**BRIEF:** Please set down the entries below once more, exactly.

**MATERIAL FOR THIS EXERCISE:**
(** ** Enrollment sessions (host/enrollment.rs) *)

Record EnrollmentCapabilities := { ec_did_wba : bool }.
Record DeviceEnrollmentRequest := {
  der_remote : VerifiedRemoteDocument;
  der_device_id : string;
  der_device_signing_fragment : string;
  der_device_agreement_fragment : string;
  der_profiles : list string;
  der_capabilities : EnrollmentCapabilities }.
Record RequestSigningEnrollmentRequest := {
  rer_remote : VerifiedRemoteDocument;
  rer_fragment : string;
  rer_capabilities : EnrollmentCapabilities }.
(** [EnrollmentPublicKey] of host/enrollment.rs. *)
Record ProposalPublicKey := { ppk_kid : string; ppk_public_key_multibase : string }.
Module EnrollmentProposalKind.
Inductive t :=
  | Device (device_id : string) (signing_key agreement_key : ProposalPublicKey)
      (profiles : list string)
  | RequestSigning (signing_key : ProposalPublicKey).
End EnrollmentProposalKind.
Record EnrollmentProposal := {
  ep_enrollment_id : string;
  ep_identity : IdentityRef;
  ep_kind : EnrollmentProposalKind.t;
  ep_root_key_fingerprint : option string;
  ep_checkpoint : HostDocumentCheckpoint }.
(** [EnrollmentSession] without its engine. *)
Record EnrollmentSession := {
  ses_identity : ManagedIdentity;
  proposal : EnrollmentProposal }.

Definition proposal_key (k : EnrollmentPublicKey) : ProposalPublicKey :=
  {| ppk_kid := epk_kid k; ppk_public_key_multibase := epk_public_key_multibase k |}.
Definition device_proposal (identity : IdentityRef) (p : PreparedEnrollment) : EnrollmentProposal :=
  {| ep_enrollment_id := ple_enrollment_id p; ep_identity := identity;
     ep_kind := EnrollmentProposalKind.Device (ple_device_id p) (proposal_key (device_signing_key p))
                  (proposal_key (device_e2ee_key p)) (ple_profiles p);
     ep_root_key_fingerprint := ple_root_key_fingerprint p;
     ep_checkpoint := host_checkpoint (ple_checkpoint p) |}.
Definition request_signing_proposal (identity : IdentityRef) (p : PreparedRequestSigningEnrollment)
    : EnrollmentProposal :=
  {| ep_enrollment_id := prse_enrollment_id p; ep_identity := identity;
     ep_kind := EnrollmentProposalKind.RequestSigning (proposal_key (request_signing_key p));
     ep_root_key_fingerprint := prse_root_key_fingerprint p;
     ep_checkpoint := host_checkpoint (prse_checkpoint p) |}.

Section EnrollmentPort.
Context `{Env}.

Definition begin_device_enrollment (q : DeviceEnrollmentRequest)
    : HM DidStore (EnrollmentSession * DidIdentity) :=
  let! r := calls (λ s, reassoc (prepare_enrollment s
    {| es_verified_document := vrd_document (der_remote q);
       es_evidence := host_evidence (vrd_evidence (der_remote q));
       es_device_id := der_device_id q; device_signing_fragment := der_device_signing_fragment q;
       device_e2ee_fragment := der_device_agreement_fragment q; es_profiles := der_profiles q;
       es_capabilities := {| did_wba := ec_did_wba (der_capabilities q) |} |})) in
  let! s := this in
  let identity := wrap s r.1 in
  ret ({| ses_identity := identity.1;
          proposal := device_proposal (mi_reference identity.1) r.2 |}, identity.2).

**TASK SOLUTION:**
(** ** Enrollment sessions (host/enrollment.rs) *)

Record EnrollmentCapabilities := { ec_did_wba : bool }.
Record DeviceEnrollmentRequest := {
  der_remote : VerifiedRemoteDocument;
  der_device_id : string;
  der_device_signing_fragment : string;
  der_device_agreement_fragment : string;
  der_profiles : list string;
  der_capabilities : EnrollmentCapabilities }.
Record RequestSigningEnrollmentRequest := {
  rer_remote : VerifiedRemoteDocument;
  rer_fragment : string;
  rer_capabilities : EnrollmentCapabilities }.
(** [EnrollmentPublicKey] of host/enrollment.rs. *)
Record ProposalPublicKey := { ppk_kid : string; ppk_public_key_multibase : string }.
Module EnrollmentProposalKind.
Inductive t :=
  | Device (device_id : string) (signing_key agreement_key : ProposalPublicKey)
      (profiles : list string)
  | RequestSigning (signing_key : ProposalPublicKey).
End EnrollmentProposalKind.
Record EnrollmentProposal := {
  ep_enrollment_id : string;
  ep_identity : IdentityRef;
  ep_kind : EnrollmentProposalKind.t;
  ep_root_key_fingerprint : option string;
  ep_checkpoint : HostDocumentCheckpoint }.
(** [EnrollmentSession] without its engine. *)
Record EnrollmentSession := {
  ses_identity : ManagedIdentity;
  proposal : EnrollmentProposal }.

Definition proposal_key (k : EnrollmentPublicKey) : ProposalPublicKey :=
  {| ppk_kid := epk_kid k; ppk_public_key_multibase := epk_public_key_multibase k |}.
Definition device_proposal (identity : IdentityRef) (p : PreparedEnrollment) : EnrollmentProposal :=
  {| ep_enrollment_id := ple_enrollment_id p; ep_identity := identity;
     ep_kind := EnrollmentProposalKind.Device (ple_device_id p) (proposal_key (device_signing_key p))
                  (proposal_key (device_e2ee_key p)) (ple_profiles p);
     ep_root_key_fingerprint := ple_root_key_fingerprint p;
     ep_checkpoint := host_checkpoint (ple_checkpoint p) |}.
Definition request_signing_proposal (identity : IdentityRef) (p : PreparedRequestSigningEnrollment)
    : EnrollmentProposal :=
  {| ep_enrollment_id := prse_enrollment_id p; ep_identity := identity;
     ep_kind := EnrollmentProposalKind.RequestSigning (proposal_key (request_signing_key p));
     ep_root_key_fingerprint := prse_root_key_fingerprint p;
     ep_checkpoint := host_checkpoint (prse_checkpoint p) |}.

Section EnrollmentPort.
Context `{Env}.

Definition begin_device_enrollment (q : DeviceEnrollmentRequest)
    : HM DidStore (EnrollmentSession * DidIdentity) :=
  let! r := calls (λ s, reassoc (prepare_enrollment s
    {| es_verified_document := vrd_document (der_remote q);
       es_evidence := host_evidence (vrd_evidence (der_remote q));
       es_device_id := der_device_id q; device_signing_fragment := der_device_signing_fragment q;
       device_e2ee_fragment := der_device_agreement_fragment q; es_profiles := der_profiles q;
       es_capabilities := {| did_wba := ec_did_wba (der_capabilities q) |} |})) in
  let! s := this in
  let identity := wrap s r.1 in
  ret ({| ses_identity := identity.1;
          proposal := device_proposal (mi_reference identity.1) r.2 |}, identity.2).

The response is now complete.